IBM and Cisco announce plans to build a network of distributed, fault-tolerant quantum computers
On 2025-11-20 IBM and Cisco announced plans to collaborate on networked distributed quantum computing, targeting a first proof-of-concept within five years that links individual large-scale fault-tolerant quantum computers to run computations across tens to hundreds of thousands of qubits, as groundwork for a 'quantum internet' by the late 2030s. IBM plans a quantum networking unit (QNU) to convert stationary qubits into 'flying' quantum information; Cisco contributes a quantum-data-center networking architecture, with optical-photon and microwave-optical transducers to extend links over distance.
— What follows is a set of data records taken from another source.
(** PostgreSQL full-text search, pgvector and the embedding provider.  The HNSW
    scan is approximate: it returns some of the matching rows, at most [n]. *)
Class SearchEngine `{ScoreOps} := {
  tsvector : Type;
  tsquery : Type;
  vector : Type;
  or_tsquery : pystr → tsquery;
  ts_match : tsvector → tsquery → bool;             (* @@ *)
  ts_rank_cd : tsvector → tsquery → score;
  cosine_distance : vector → vector → score;
  hnsw_scan : Z → list VectorHit → list VectorHit;  (* ORDER BY distance LIMIT n *)
  confidence_at_least : decimal → Z → bool;         (* column >= bound decimal *)
  provider_model_id : pystr;
  provider_embed : list pystr → option (list vector);  (* None: EmbeddingProviderError *)
}.

Class SearchEngineLaws `{SearchEngine} := {
  hnsw_scan_sub : ∀ n l, hnsw_scan n l ⊆+ l;
  hnsw_scan_limit : ∀ n l, zlen (hnsw_scan n l) ≤ Z.max 0 n;
}.

(** Texts of a request's values: [float] of a score, [str] of a decimal, [isoformat]. *)
Class RequestText `{ScoreOps} := {
  score_float : score → pyfloat;
  decimal_str : decimal → pystr;
  datetime_iso : datetime → pystr;
}.

Section retrieval.
Context `{UD : !UnicodeData} `{SO : !ScoreOps} `{SE : !SearchEngine}.

(** Rows of [fact_search_documents] and [fact_embeddings], written by a trigger
    and by the embedding worker. *)
Record search_document := { sd_organization_id : UUID; sd_fact_version_id : UUID; sd_vector : tsvector }.
Record fact_embedding := {
  fe_organization_id : UUID; fe_fact_version_id : UUID; fe_model : pystr; fe_embedding : vector }.
Record search_index := { si_documents : list search_document; si_embeddings : list fact_embedding }.

(** * Repository *)

Record RetrievalFilters := {
  fl_entity_type : option pystr;
  fl_external_ids : list pystr;
  fl_properties : list pystr;
  fl_source_ids : list UUID;
  fl_min_authority : option Z;
  fl_min_confidence : option decimal;
}.

(** An empty tuple of values does not restrict. *)
Definition in_or_all `{EqDecision A} (x : A) (l : list A) : bool :=
  bool_decide (l = []) || bool_decide (x ∈ l).

Definition at_least_opt {A} (ge : A → Z → bool) (bound : option A) (x : Z) : bool :=
  match bound with None => true | Some b => ge b x end.

Record search_scope := {
  sc_org : UUID;
  sc_valid_at : Instant;
  sc_known_at : option Instant;
  sc_scopes : list PrivacyScope;
  sc_filters : RetrievalFilters;
}.

(** The WHERE clause of [_scoped] on a version joined with its fact and entity. *)
Definition scoped_where (q : search_scope) (d : db) (v : fact_version) (f : fact) (e : entity) : bool :=
  let fl := sc_filters q in
  (fv_organization_id v =? sc_org q)
  && valid_at_condition (sc_valid_at q) (sc_known_at q) d v
  && bool_decide (fv_privacy_scope v ∈ sc_scopes q)
  && match fl_entity_type fl with None => true | Some t => bool_decide (e_entity_type e = t) end
  && in_or_all (e_external_id e) (fl_external_ids fl)
  && in_or_all (f_property f) (fl_properties fl)
  && in_or_all (fv_source_id v) (fl_source_ids fl)
  && at_least_opt Z.leb (fl_min_authority fl) (fv_authority v)
  && at_least_opt confidence_at_least (fl_min_confidence fl) (fv_confidence v).

Definition fact_of (v : fact_version) (f : fact) : bool :=
  (f_organization_id f =? fv_organization_id v) && (f_id f =? fv_fact_id v).
Definition entity_of (f : fact) (e : entity) : bool :=
  (e_organization_id e =? f_organization_id f) && (e_id e =? f_entity_id f).
Definition source_of (v : fact_version) (s : fact_source) : bool :=
  (s_organization_id s =? fv_organization_id v) && (s_id s =? fv_source_id v).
Disclosed via both companies' newsrooms.
A strategic alliance between the leading fault-tolerant-quantum roadmap holder (IBM) and a networking incumbent (Cisco) to define distributed quantum computing is a landscape-relevant networking-domain announcement; it is a multi-year plan rather than a delivered system, but the players and scope make it materially directional for the quantum-networking field.
Standardizing interconnect between fault-tolerant machines reframes the scaling race from single-system qubit counts toward networked clusters, and pulls classical-networking vendors into the quantum stack; the transducer and entanglement-distribution challenges make the five-year PoC the key proof point.